[Your instructions]:
Out of the data below, copy every line with the string "Local".

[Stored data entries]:
- - - -
(** * flowninjas-core: workflow graph model, validator, step compiler,
    collaborator-response extraction and the HTTP endpoints around them.

  A shallow embedding of

    - [app/models/workflow.py]              (module [Models]),
    - [app/services/ai_service.py]          (module [AIService]),
    - [app/services/workflow_service.py]    (module [WorkflowService]),
    - [app/api/v1/endpoints/workflows.py]   (module [Endpoints]),

  followed by the properties of the specification that concern them.

  Python values are modelled as follows.  A [str] is a [string] whose
  characters are code points in the Latin-1 range; [Optional[T]] is
  [option T]; a [dict] is an association list in insertion order; an
  exception is a value of [exn] carried by [Raise]. *)

From Stdlib Require Import List Bool Arith ZArith Lia Ascii String.
From Stdlib Require Import Numbers.DecimalString Numbers.DecimalNat.
Import ListNotations.

Local Open Scope list_scope.
Local Open Scope string_scope.

(* ================================================================== *)
(** ** Python primitives *)
(* ================================================================== *)

Module Py.
(** C10.  With a deletion pattern configured, a run that never enters the
    [catch] block has removed every file the deletion [glob] found: each
    removal was issued and none of the files is left.  That holds whether
    or not there was anything to upload: in a run whose include list is the
    empty array, or whose discovery found no script file, the uploader is
    not called and the files are removed all the same. *)
Theorem C10_deletion_not_tied_to_upload (P : Platform) (env : Env)
    (opts : DebugIdUploadPluginOptions) (buildArtifactPaths : list string)
    (w : World) :
  patterns_truthy (deleteFilesAfterUpload opts) = true →
  let out := createDebugIdUploadFunction P env opts buildArtifactPaths w in
  Forall (λ ev, is_capture ev = false) out.2 →
  ∃ filePathsToDelete,
    glob_matches env (default (PatternList []) (deleteFilesAfterUpload opts))
      None = Some filePathsToDelete
    ∧ (∀ p, p ∈ filePathsToDelete →
         EvRm p ∈ out.2 ∧ files out.1.2 !! p = None)
    ∧ (∀ found,
         glob_matches env (globAssets_of opts buildArtifactPaths) (ignore opts)
         = Some found →
         assets opts = Some (PatternList [])
         ∨ filter (λ p, is_script p = true) found = [] →
         Forall (λ ev, is_upload ev = false) out.2).
Proof.
  intros Hon out Hcap. subst out.
  destruct (createDebugIdUploadFunction P env opts buildArtifactPaths w)
    as [[r w'] evs] eqn:Hrun. simpl in *.
  destruct (mkdtemp_creates env (staging_prefix P)) as [folder|] eqn:Hmk.
  2: { rewrite (createDebugIdUploadFunction_no_staging P env _ _ _ Hmk) in Hrun.
       destruct (on_error_captures env opts (EMkdtemp (staging_prefix P)) w)
         as (r0 & w0 & msg & evs0 & Herr).
       rewrite Herr in Hrun. simplify_eq.
       by apply Forall_cons in Hcap as [_ [? _]%Forall_cons]. }
  rewrite (createDebugIdUploadFunction_run P env _ _ _ _ Hmk) in Hrun.
  unfold mbind at 1 in Hrun. unfold M_bind at 1 in Hrun.
  destruct (stage_and_upload P env opts buildArtifactPaths folder _)
    as [[[[]|e] ws] evs1] eqn:Hstage.
  2: { destruct (on_error_captures env opts e ws)
         as (r0 & w0 & msg & evs0 & Herr).
       rewrite Herr in Hrun.
       destruct (cleanup (Some folder) w0) as [[r3 w4] ev3]. simplify_eq.
       apply Forall_cons in Hcap as [_ Hcap].
       by apply Forall_app in Hcap as [_ [? _]%Forall_cons]. }
  destruct (delete_files_after_upload env opts ws)
    as [[[[]|e] w2] evd] eqn:Hdel.
  2: { destruct (on_error_captures env opts e w2)
         as (r0 & w0 & msg & evs0 & Herr).
       rewrite Herr in Hrun.
       destruct (cleanup (Some folder) w0) as [[r3 w4] ev3]. simplify_eq.
       apply Forall_cons in Hcap as [_ Hcap].
       by apply Forall_app in Hcap as [_ [? _]%Forall_cons]. }
  assert (∃ w4 ev3, cleanup (Some folder) w2 = (Ok (), w4, ev3)
                    ∧ files w4 = files w2
                    ∧ Forall (λ ev, is_upload ev = false) ev3)
    as (w4 & ev3 & Hclean & Hfiles & Hup3).
  { unfold cleanup. destruct (truthy folder); eexists _, _;
      (split_and!; [done..|by repeat constructor]). }
  rewrite Hclean in Hrun. simplify_eq.
  destruct (delete_files_returns env opts ws w2 evd Hon Hdel)
    as (l & Hglob & Hl).
  exists l. split; [done|]. split.
  - intros p Hp. destruct (Hl p Hp) as [Hrm Hgone]. split.
    + rewrite !elem_of_cons, !elem_of_app. right. left. by right.
    + by rewrite Hfiles.
  - intros found Hfound Hempty.
    assert (Forall (λ ev, is_upload ev = false) evs1) as Hup1.
    { destruct Hempty as [Hassets|Hnone].
      - assert (globAssets_of opts buildArtifactPaths = PatternList []) as Hga
          by (unfold globAssets_of; by rewrite Hassets).
        rewrite Hga in Hfound.
        rewrite (stage_opt_out P env _ _ _ _ found Hassets Hfound) in Hstage.
        simplify_eq. by repeat constructor.
      - assert (assets opts = Some (PatternList [])
                ∨ assets opts ≠ Some (PatternList [])) as [Hassets|Hassets]
          by (destruct (assets opts) as [[?|[|??]]|]; (by left) || (by right)).
        + assert (globAssets_of opts buildArtifactPaths = PatternList [])
            as Hga by (unfold globAssets_of; by rewrite Hassets).
          rewrite Hga in Hfound.
          rewrite (stage_opt_out P env _ _ _ _ found Hassets Hfound) in Hstage.
          simplify_eq. by repeat constructor.
        + rewrite (stage_no_candidates P env _ _ _ _ found Hassets Hfound Hnone)
            in Hstage.
          simplify_eq.
          destruct (patterns_truthy (assets opts)); by repeat constructor. }
    assert (Forall (λ ev, is_upload ev = false) evd) as Hup2.
    { destruct (delete_files_obeys any_world (λ ev, is_upload ev = false)
                  env opts) with (w := ws) as [_ HQ]; [done..|].
      by rewrite Hdel in HQ. }
    constructor; [done|]. simpl. by rewrite !Forall_app.
Qed.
- - - -
[Answer space]:
Local Open Scope list_scope.
Local Open Scope string_scope.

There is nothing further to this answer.